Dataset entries

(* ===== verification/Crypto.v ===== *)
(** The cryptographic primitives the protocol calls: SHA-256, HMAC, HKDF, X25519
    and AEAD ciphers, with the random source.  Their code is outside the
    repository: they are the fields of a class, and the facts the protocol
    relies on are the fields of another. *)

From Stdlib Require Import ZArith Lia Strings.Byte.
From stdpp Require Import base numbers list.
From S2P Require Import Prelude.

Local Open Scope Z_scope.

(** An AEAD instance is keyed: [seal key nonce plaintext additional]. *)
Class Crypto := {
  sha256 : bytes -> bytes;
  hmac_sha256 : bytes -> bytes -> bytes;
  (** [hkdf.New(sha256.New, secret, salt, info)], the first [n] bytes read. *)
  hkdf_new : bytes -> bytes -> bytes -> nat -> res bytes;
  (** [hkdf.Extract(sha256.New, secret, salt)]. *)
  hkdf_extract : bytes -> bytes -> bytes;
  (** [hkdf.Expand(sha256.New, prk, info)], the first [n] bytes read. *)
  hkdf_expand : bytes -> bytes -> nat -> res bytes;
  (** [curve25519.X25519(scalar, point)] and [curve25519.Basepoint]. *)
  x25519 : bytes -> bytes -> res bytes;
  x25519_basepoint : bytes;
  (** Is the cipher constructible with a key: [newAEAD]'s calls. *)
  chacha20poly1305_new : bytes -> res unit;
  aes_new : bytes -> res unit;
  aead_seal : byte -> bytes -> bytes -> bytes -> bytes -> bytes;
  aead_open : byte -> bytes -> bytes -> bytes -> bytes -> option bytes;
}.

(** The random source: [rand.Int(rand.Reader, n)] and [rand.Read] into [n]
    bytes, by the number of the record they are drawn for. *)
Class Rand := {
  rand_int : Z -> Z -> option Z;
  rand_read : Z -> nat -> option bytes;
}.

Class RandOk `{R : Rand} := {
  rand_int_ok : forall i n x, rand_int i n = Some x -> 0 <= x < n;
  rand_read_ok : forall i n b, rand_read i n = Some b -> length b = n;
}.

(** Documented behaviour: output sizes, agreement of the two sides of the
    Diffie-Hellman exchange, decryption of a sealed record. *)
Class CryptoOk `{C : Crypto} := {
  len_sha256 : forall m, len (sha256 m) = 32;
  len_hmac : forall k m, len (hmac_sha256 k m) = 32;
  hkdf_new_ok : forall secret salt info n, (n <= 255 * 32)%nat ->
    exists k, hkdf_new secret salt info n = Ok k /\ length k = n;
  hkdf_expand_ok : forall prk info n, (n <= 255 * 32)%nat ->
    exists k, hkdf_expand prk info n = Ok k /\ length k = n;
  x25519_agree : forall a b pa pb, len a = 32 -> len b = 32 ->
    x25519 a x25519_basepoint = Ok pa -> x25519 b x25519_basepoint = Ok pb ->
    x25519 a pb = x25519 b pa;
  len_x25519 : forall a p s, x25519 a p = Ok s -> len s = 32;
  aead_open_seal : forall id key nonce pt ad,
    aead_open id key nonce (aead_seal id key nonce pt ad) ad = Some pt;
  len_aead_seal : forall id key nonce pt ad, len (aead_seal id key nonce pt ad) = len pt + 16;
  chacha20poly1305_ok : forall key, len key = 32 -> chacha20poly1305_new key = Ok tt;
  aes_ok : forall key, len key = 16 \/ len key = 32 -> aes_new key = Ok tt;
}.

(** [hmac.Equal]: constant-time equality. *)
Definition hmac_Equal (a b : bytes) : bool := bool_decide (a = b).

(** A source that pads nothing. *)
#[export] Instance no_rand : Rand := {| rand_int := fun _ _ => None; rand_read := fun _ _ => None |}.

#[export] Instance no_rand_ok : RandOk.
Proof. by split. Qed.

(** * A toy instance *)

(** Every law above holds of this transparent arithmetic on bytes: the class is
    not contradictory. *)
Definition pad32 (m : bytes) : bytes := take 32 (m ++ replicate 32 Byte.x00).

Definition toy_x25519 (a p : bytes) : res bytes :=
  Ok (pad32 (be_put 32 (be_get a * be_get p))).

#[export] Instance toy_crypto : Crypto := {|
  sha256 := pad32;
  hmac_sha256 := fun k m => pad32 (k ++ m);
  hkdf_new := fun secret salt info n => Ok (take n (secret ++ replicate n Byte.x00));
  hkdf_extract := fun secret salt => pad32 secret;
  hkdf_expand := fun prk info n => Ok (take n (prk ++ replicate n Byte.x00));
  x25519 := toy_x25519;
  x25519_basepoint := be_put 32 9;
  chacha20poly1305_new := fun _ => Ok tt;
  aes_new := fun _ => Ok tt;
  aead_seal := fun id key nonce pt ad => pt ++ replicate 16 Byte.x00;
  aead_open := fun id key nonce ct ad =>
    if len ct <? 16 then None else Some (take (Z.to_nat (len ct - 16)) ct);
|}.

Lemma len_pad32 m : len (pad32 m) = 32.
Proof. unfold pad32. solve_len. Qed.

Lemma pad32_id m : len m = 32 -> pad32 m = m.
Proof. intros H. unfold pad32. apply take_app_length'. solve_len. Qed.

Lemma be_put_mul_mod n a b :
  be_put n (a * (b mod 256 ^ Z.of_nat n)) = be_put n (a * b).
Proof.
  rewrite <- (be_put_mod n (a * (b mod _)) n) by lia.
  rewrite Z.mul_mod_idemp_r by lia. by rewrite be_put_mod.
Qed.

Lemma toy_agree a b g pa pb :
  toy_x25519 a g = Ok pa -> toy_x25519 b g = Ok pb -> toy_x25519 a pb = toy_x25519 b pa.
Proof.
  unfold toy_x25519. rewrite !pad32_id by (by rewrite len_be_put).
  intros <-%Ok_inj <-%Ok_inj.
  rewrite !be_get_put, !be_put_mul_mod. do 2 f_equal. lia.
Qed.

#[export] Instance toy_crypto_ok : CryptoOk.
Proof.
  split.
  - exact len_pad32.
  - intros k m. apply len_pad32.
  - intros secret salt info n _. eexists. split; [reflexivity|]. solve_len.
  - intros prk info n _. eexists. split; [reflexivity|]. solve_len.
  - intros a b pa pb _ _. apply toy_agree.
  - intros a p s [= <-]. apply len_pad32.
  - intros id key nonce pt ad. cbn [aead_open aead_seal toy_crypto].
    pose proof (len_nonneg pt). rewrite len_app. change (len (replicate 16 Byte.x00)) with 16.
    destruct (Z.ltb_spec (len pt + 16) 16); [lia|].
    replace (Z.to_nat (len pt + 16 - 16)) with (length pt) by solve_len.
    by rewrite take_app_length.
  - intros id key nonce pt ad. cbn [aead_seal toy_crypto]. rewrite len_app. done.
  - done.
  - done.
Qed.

--

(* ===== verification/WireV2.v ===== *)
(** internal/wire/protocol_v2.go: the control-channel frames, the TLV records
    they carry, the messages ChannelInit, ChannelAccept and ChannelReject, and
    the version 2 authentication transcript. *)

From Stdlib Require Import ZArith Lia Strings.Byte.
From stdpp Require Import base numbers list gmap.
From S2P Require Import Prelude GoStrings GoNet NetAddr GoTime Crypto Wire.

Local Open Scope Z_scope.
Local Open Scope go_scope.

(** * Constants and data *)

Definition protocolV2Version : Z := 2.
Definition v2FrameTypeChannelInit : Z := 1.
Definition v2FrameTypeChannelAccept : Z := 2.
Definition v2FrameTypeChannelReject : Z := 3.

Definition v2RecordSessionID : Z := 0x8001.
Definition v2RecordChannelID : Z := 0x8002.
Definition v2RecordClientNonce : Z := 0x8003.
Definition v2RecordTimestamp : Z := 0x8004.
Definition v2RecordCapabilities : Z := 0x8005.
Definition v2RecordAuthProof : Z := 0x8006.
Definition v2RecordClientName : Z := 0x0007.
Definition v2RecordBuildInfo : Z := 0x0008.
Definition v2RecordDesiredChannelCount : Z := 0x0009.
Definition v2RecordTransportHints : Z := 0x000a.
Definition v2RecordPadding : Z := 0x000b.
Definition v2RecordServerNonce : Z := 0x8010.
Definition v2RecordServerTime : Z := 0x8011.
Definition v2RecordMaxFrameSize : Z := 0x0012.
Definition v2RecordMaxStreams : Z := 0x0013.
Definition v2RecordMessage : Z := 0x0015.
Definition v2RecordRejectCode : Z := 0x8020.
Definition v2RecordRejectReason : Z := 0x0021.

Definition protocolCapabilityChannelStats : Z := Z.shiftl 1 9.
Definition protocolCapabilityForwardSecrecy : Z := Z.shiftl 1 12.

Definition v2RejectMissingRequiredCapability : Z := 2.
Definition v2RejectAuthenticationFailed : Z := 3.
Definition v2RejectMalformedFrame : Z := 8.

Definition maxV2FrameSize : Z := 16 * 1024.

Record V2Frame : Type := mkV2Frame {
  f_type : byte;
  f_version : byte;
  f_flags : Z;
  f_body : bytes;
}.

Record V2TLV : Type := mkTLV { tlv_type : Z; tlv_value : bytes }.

Task statement
What you give back should be exactly the lines of the data above from the line with "(* ===== verification/Crypto.v ===== *)" through the line with "len_hmac : forall", both of those included, and nothing more.

Output of the exercise
(* ===== verification/Crypto.v ===== *)
(** The cryptographic primitives the protocol calls: SHA-256, HMAC, HKDF, X25519
    and AEAD ciphers, with the random source.  Their code is outside the
    repository: they are the fields of a class, and the facts the protocol
    relies on are the fields of another. *)

From Stdlib Require Import ZArith Lia Strings.Byte.
From stdpp Require Import base numbers list.
From S2P Require Import Prelude.

Local Open Scope Z_scope.

(** An AEAD instance is keyed: [seal key nonce plaintext additional]. *)
Class Crypto := {
  sha256 : bytes -> bytes;
  hmac_sha256 : bytes -> bytes -> bytes;
  (** [hkdf.New(sha256.New, secret, salt, info)], the first [n] bytes read. *)
  hkdf_new : bytes -> bytes -> bytes -> nat -> res bytes;
  (** [hkdf.Extract(sha256.New, secret, salt)]. *)
  hkdf_extract : bytes -> bytes -> bytes;
  (** [hkdf.Expand(sha256.New, prk, info)], the first [n] bytes read. *)
  hkdf_expand : bytes -> bytes -> nat -> res bytes;
  (** [curve25519.X25519(scalar, point)] and [curve25519.Basepoint]. *)
  x25519 : bytes -> bytes -> res bytes;
  x25519_basepoint : bytes;
  (** Is the cipher constructible with a key: [newAEAD]'s calls. *)
  chacha20poly1305_new : bytes -> res unit;
  aes_new : bytes -> res unit;
  aead_seal : byte -> bytes -> bytes -> bytes -> bytes -> bytes;
  aead_open : byte -> bytes -> bytes -> bytes -> bytes -> option bytes;
}.

(** The random source: [rand.Int(rand.Reader, n)] and [rand.Read] into [n]
    bytes, by the number of the record they are drawn for. *)
Class Rand := {
  rand_int : Z -> Z -> option Z;
  rand_read : Z -> nat -> option bytes;
}.

Class RandOk `{R : Rand} := {
  rand_int_ok : forall i n x, rand_int i n = Some x -> 0 <= x < n;
  rand_read_ok : forall i n b, rand_read i n = Some b -> length b = n;
}.

(** Documented behaviour: output sizes, agreement of the two sides of the
    Diffie-Hellman exchange, decryption of a sealed record. *)
Class CryptoOk `{C : Crypto} := {
  len_sha256 : forall m, len (sha256 m) = 32;
  len_hmac : forall k m, len (hmac_sha256 k m) = 32;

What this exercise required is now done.